In Vienna, represent-atives of every country on Earth are in conference on human rights. The conference's principal aim - as is to be expected of any conclave of 183 governments, the majority of which are despotic - is to destroy the human rights idea.

This past week, Secretary of State Warren Christopher went to Vienna to hold the fort. The results were mixed.The destroyers, led by China, Iran, Cuba, Vietnam and other paragons of human rights, are not very subtle. Their strategy is to shred the idea of human rights by having the world deny that they are universal and by insisting that they "must be considered in the context of . . . national and regional particularities and various historical, cultural and religious backgrounds."

That is U.N.-ese for saying that human rights are a Western invention and that non-Westerners have their own definition of human rights, which, a cursory look at China, Myanmar, Iran and other signatories of the so-called Bangkok Declaration of April 1993 will tell you, includes the right to repress.

The only right this gang truly believes in is "the right to development," meaning their right to Western aid money. That these thugs and kleptocrats should elevate their claim to a piece of your paycheck to an inalienable human right is a sign of the contempt with which human rights are treated in international forums.

Given what he had to deal with, Christopher delivered a speech offering a fine, hard-line defense of the universality of human rights. He even coined a good line: "We cannot let cultural relativism become the last refuge of repression."

Unfortunately, the attack on universality is only one aggression against the human rights idea, and the easiest to fend off. There is another, more subtle attack that Christopher did not parry. In fact, he caved.

He agreed to embrace the "International Covenant of Economic, Social and Cultural Rights," a document that for 15 years the United States has refused to ratify. Why? Because it undermines what we in America have long understood by the idea of rights.

The enemies of human rights like to pretend that there are two kinds: "Political rights" (free speech, worship, etc.) that the West emphasizes, and "economic and social and cultural rights" (the right to social and economic services guaranteed by the state) that non-Western countries champion.

What's wrong with expanding the list of rights to include such nice things as the right to a guaranteed job, the right to "social insurance," the right "to enjoy the benefits of scientific progress," and the right to "periodic holidays with pay, as well as remuneration for public holidays"?

What's wrong is that these rights undermine - intentionally undermine - the very idea of political rights. A right is something that the individual claims against the state. It is a sphere of activity protected from state encroachment.

Economic rights are not claims against the state. They are claims on the state, demands for things to be granted by the state to the individual. As such, they guarantee the individual's dependence on the state for the necessities of life and thus are instruments for increasing state power over the individual.

Now, if the government owes you economic and social and cultural well-being by right, it is no wonder that many governments then claim that they cannot possibly be burdened with those restrictive "political rights" - say, having to tolerate an opposition - and still deliver the goods.
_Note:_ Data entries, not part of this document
(* ===== verification/MemTable.v ===== *)
(** * The allocation table (src/core/memory.cpp)

    alloc, free and the quarantine of freed ranges, the device heap, and the
    classification of an address (resolve). *)

From S2P Require Import Prelude Chunks HostMaps MemState.

(** ** Operations *)

(** MemoryManager::alloc *)
Definition alloc (sz request : Z) : M MM Z :=
  m <- get ;;
  if sz =? 0 then throw InvalidValue else
  if (capacity_ m <? u64 (used_ m + sz)) || (u64 (used_ m + sz) <? used_ m) then throw OutOfMemory else
  let align := Z.max (Z.max (alloc_align_ m) (page_ m)) request in
  if align =? 0 then undef else
  let base := u64 (next_va_ m + align - 1) / align * align in
  let padded := u64 (sz + align - 1) / align * align in
  let next := u64 (base + padded) in
  let node := match spare_live_ m with Some a => a | None => empty_allocation end in
  put (set_live_ (emplace base (set_up node sz) (live_ m))
      (set_spare_live_ None
      (set_used_ (u64 (used_ m + sz))
      (set_high_water_va_ next
      (set_next_va_ next m))))) ;;;
  ret base.

(** The eviction loop of remember_freed; [None] is a use of a dangling entry. *)
Fixpoint evict (order : list Z) (freed : gmap Z FreedRecord) (front : Z) :
    option (list Z * gmap Z FreedRecord * Z) :=
  if Z.of_nat (length order) <=? kQuarantineEntries then Some (order, freed, front) else
  match order with
  | [] => Some (order, freed, front)
  | stale :: rest =>
      match freed !! stale with
      | None => None
      | Some r => evict rest (if fr_seq r =? front then delete stale freed else freed) (u64 (front + 1))
      end
  end.

(** MemoryManager::remember_freed *)
Definition remember_freed (ptr sz : Z) : M MM unit :=
  m <- get ;;
  let record := mkFreedRecord sz (u64 (freed_front_seq_ m + Z.of_nat (length (freed_order_ m)))) in
  match evict (freed_order_ m ++ [ptr]) (<[ptr:=record]> (freed_ m)) (freed_front_seq_ m) with
  | None => undef
  | Some (order, freed, front) =>
      put (set_freed_ freed (set_freed_order_ order (set_freed_front_seq_ front m)))
  end.

(** MemoryManager::drop_shared, less the munmap and unlink of the file *)
Definition drop_shared (va : Z) : M MM unit :=
  m <- get ;;
  match shared_ m !! va with
  | Some sh => mm_unmap_host (s_va sh) ;;; modify (λ m, set_shared_ (delete va (shared_ m)) m)
  | None => undef
  end.

(** The errors a free of something that is not a live allocation gives. *)
Definition free_error (m : MM) (ptr : Z) : Err :=
  match freed_ m !! ptr with
  | Some _ => DoubleFree
  | None =>
      match floor_entry (live_ m) ptr with
      | Some (b, a) => if ptr <? u64 (b + a_size a) then InvalidFree else InvalidPointer
      | None => InvalidPointer
      end
  end.

Section ops.
Context {B : Type} `{HostBacking B}.
Local Abbreviation st := (MM * B)%type.

(** A call that does not touch the host backing. *)
Definition on_mm {A} (op : M MM A) : M st A := λ s,
  match op (fst s) with
  | Ret a m => Ret a (m, snd s)
  | Exn e m => Exn e (m, snd s)
  | Undef => Undef
  end.

(** MemoryManager::free *)
Definition free (ptr : Z) : M st unit :=
  s <- get ;;
  let m := fst s in
  match shared_ m !! ptr with
  | Some (mkSharedRegion _ sz _ _ true) =>
      on_mm (modify (set_used_ (u64 (used_ m - sz)))) ;;;
      on_mm (remember_freed ptr sz) ;;;
      on_mm (drop_shared ptr)
  | _ =>
      match live_ m !! ptr with
      | Some a =>
          on_mm (modify (set_used_ (u64 (used_ m - a_size a)))) ;;;
          on_mm (remember_freed ptr (a_size a)) ;;;
          modify (λ s, let '(a', b') := recycle a (snd s) in
                       (set_live_ (delete ptr (live_ (fst s))) (set_spare_live_ (Some a') (fst s)), b'))
      | None => throw (free_error m ptr)
      end
  end.

(** MemoryManager::heap_alloc: a refusal is a null pointer, not an error. *)
Definition heap_alloc (sz limit : Z) : M st Z :=
  s <- get ;;
  let h := heap_ (fst s) in
  if (sz =? 0) || (limit <? heap_used_ h) || (limit - heap_used_ h <? sz) then ret 0 else
  match on_mm (alloc sz 0) s with
  | Undef => undef
  | Exn (Error _) s' => λ _, Ret 0 s'
  | Exn bad_alloc s' => λ _, Exn bad_alloc s'
  | Ret p s' => λ _,
      let h := heap_ (fst s') in
      Ret p (set_heap_ (mkDeviceHeap (u64 (heap_used_ h + sz)) (emplace p sz (blocks h)) (strings h))
               (fst s'), snd s')
  end.

(** MemoryManager::heap_free *)
Definition heap_free (ptr : Z) : M st bool :=
  s <- get ;;
  let h := heap_ (fst s) in
  match blocks h !! ptr with
  | None => ret false
  | Some sz =>
      on_mm (modify (set_heap_ (mkDeviceHeap (u64 (heap_used_ h - sz)) (delete ptr (blocks h)) (strings h)))) ;;;
      free ptr ;;;
      ret true
  end.
End ops.

(** MemoryManager::heap_contains *)
Definition heap_contains (m : MM) (addr : Z) : bool :=
  match floor_entry (blocks (heap_ m)) addr with
  | Some (b, sz) => u64 (addr - b) <? sz
  | None => false
  end.

(** MemoryManager::find_allocation *)
Definition find_allocation (m : MM) (addr : Z) : option (Z * Z) :=
  let in_shared :=
    match floor_entry (shared_ m) addr with
    | Some (_, sh) => if u64 (s_va sh + s_size sh) <=? addr then None else Some (s_va sh, s_size sh)
    | None => None
    end in
  match floor_entry (live_ m) addr with
  | Some (b, a) => if addr <? u64 (b + a_size a) then Some (b, a_size a) else in_shared
  | None => in_shared
  end.

(** Where a resolved access lies. *)
Inductive loc := LiveAt (base : Z) | HandleAt (handle : Z).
The Soviets used to say: "We have economic rights - a guaranteed job, free health care, cheap transportation. You have political rights - free speech, free worship, free emigration. To each his own."

Of course, it was all a lie. The Soviet people lived not just in repression, but in abysmal living con-di-tions. They had neither political nor economic well-being. The West had both.
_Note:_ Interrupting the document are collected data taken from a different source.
Lemma map_spec m va sz offset handle :
  mem_ok m → va_sane m → counts_fit m → is_u64 va → is_u64 sz →
  match map va sz offset handle m with
  | Ret _ m' => offset = 0 ∧ mem_ok m' ∧
      ∃ h, handles_ m !! handle = Some h ∧ m' = map_result m va sz handle h
  | Exn e m' => e = Error InvalidValue ∧ m' = m
  | Undef => False
  end.
Proof.
  intros [Ht Hv] [Hs1 Hs2] Hfit Hva Hsz. unfold map, bind, get, put, throw.
  case_if; [done|]. case_if; [done|]. subst offset.
  destruct (handles_ m !! handle) as [h|] eqn:Hh; [|done].
  pose proof (ti_handles _ Ht _ _ Hh). pose proof (used_covers_handle _ _ _ Ht Hh).
  destruct (ti_capacity _ Ht). destruct (ti_va _ Ht) as (? & ? & _).
  destruct (Hfit _ _ Hh). destruct (vi_handle _ Hv _ _ Hh) as (_ & _ & Hcnt & _).
  pose proof (maps_of_nonneg (maps_ m) handle).
  unfold va_sane, is_u64, u64_max, kDeviceVaStride in *.
  rewrite Z.sub_0_r, (u64_small (h_size h)) by (unfold is_u64; lia).
  destruct (Z.ltb_spec (h_size h) sz); [done|].
  pose proof (floor_entry_spec (reserved_ m) va) as Hf.
  destruct (floor_entry (reserved_ m) va) as [[b r]|]; [|done]. cbn in Hf.
  destruct Hf as (Hb & Hbv & _).
  assert (Hr : region m KReserved b (b + r_size r)) by (by exists r).
  pose proof (ro_in _ (ti_regions _ Ht) _ _ _ Hr) as [? ?].
  rewrite (u64_small (va - b)), (u64_small (b + r_size r)) by (unfold is_u64; lia).
  destruct (Z.ltb_spec (va - b) (r_size r)); [|done].
  rewrite (u64_small (va + sz)) by (unfold is_u64; lia).
  destruct (Z.leb_spec (va + sz) (b + r_size r)); [|done]. cbn [negb andb].
  assert (Hrange : ∀ va0 mp0, maps_ m !! va0 = Some mp0 →
    is_u64 va0 ∧ va0 + m_size mp0 ≤ 18446744073709551615).
  { intros va0 mp0 Hl. destruct (mapping_range m va0 mp0 (conj Ht Hv) Hl).
    unfold is_u64, u64_max in *. lia. }
  match goal with |- context [if ?x then _ else _] => destruct x eqn:Hceil end; [done|].
  match goal with |- context [if ?x then _ else _] => destruct x eqn:Hfloor end; [done|].
  assert (Hgap := map_gap m va sz Hv ltac:(lia) ltac:(lia) Hrange Hva Hceil Hfloor).
  assert (Hnone : maps_ m !! va = None).
  { apply eq_None_not_Some. intros [mp Hl]. destruct (vi_map _ Hv _ _ Hl) as (? & _).
    destruct (Hgap _ _ Hl); lia. }
  unfold emplace. rewrite Hnone. unfold u32. rewrite Z.mod_small by lia.
  split; [done|]. split; [|by exists h]. eapply map_inv; try done; lia.
Qed.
That is because this supposed trade-off between economic and political rights is nonsense. In fact, those societies that cherish political rights also offer their citizens the most economic and social possibilities.

With the fall of the Soviet empire and the exposure for all the world of its Potemkin "rights," the debate on economic vs. political rights is over. We won. Having won the debate, the administration now proceeds to concede it.

Christopher not only promised to submit the economic, social and cultural rights convention for Senate ratification. He praised it as a "far-reaching" document and a "solemn" commitment. The New York Times quotes State Department officials as saying that they made the concession to avoid "a sterile debate in Vienna."

Sterile? If everything is a human right, then nothing is a human right. That is the obvious reason for this proliferation of "rights": to diminish and dilute the very idea of human rights.

View Comments

That is why every thug regime in the world is so committed to these "rights." That is why the gang at Bangkok "reaffirmed the interdependence and indivisibility of economic, social, cultural and civil and political rights."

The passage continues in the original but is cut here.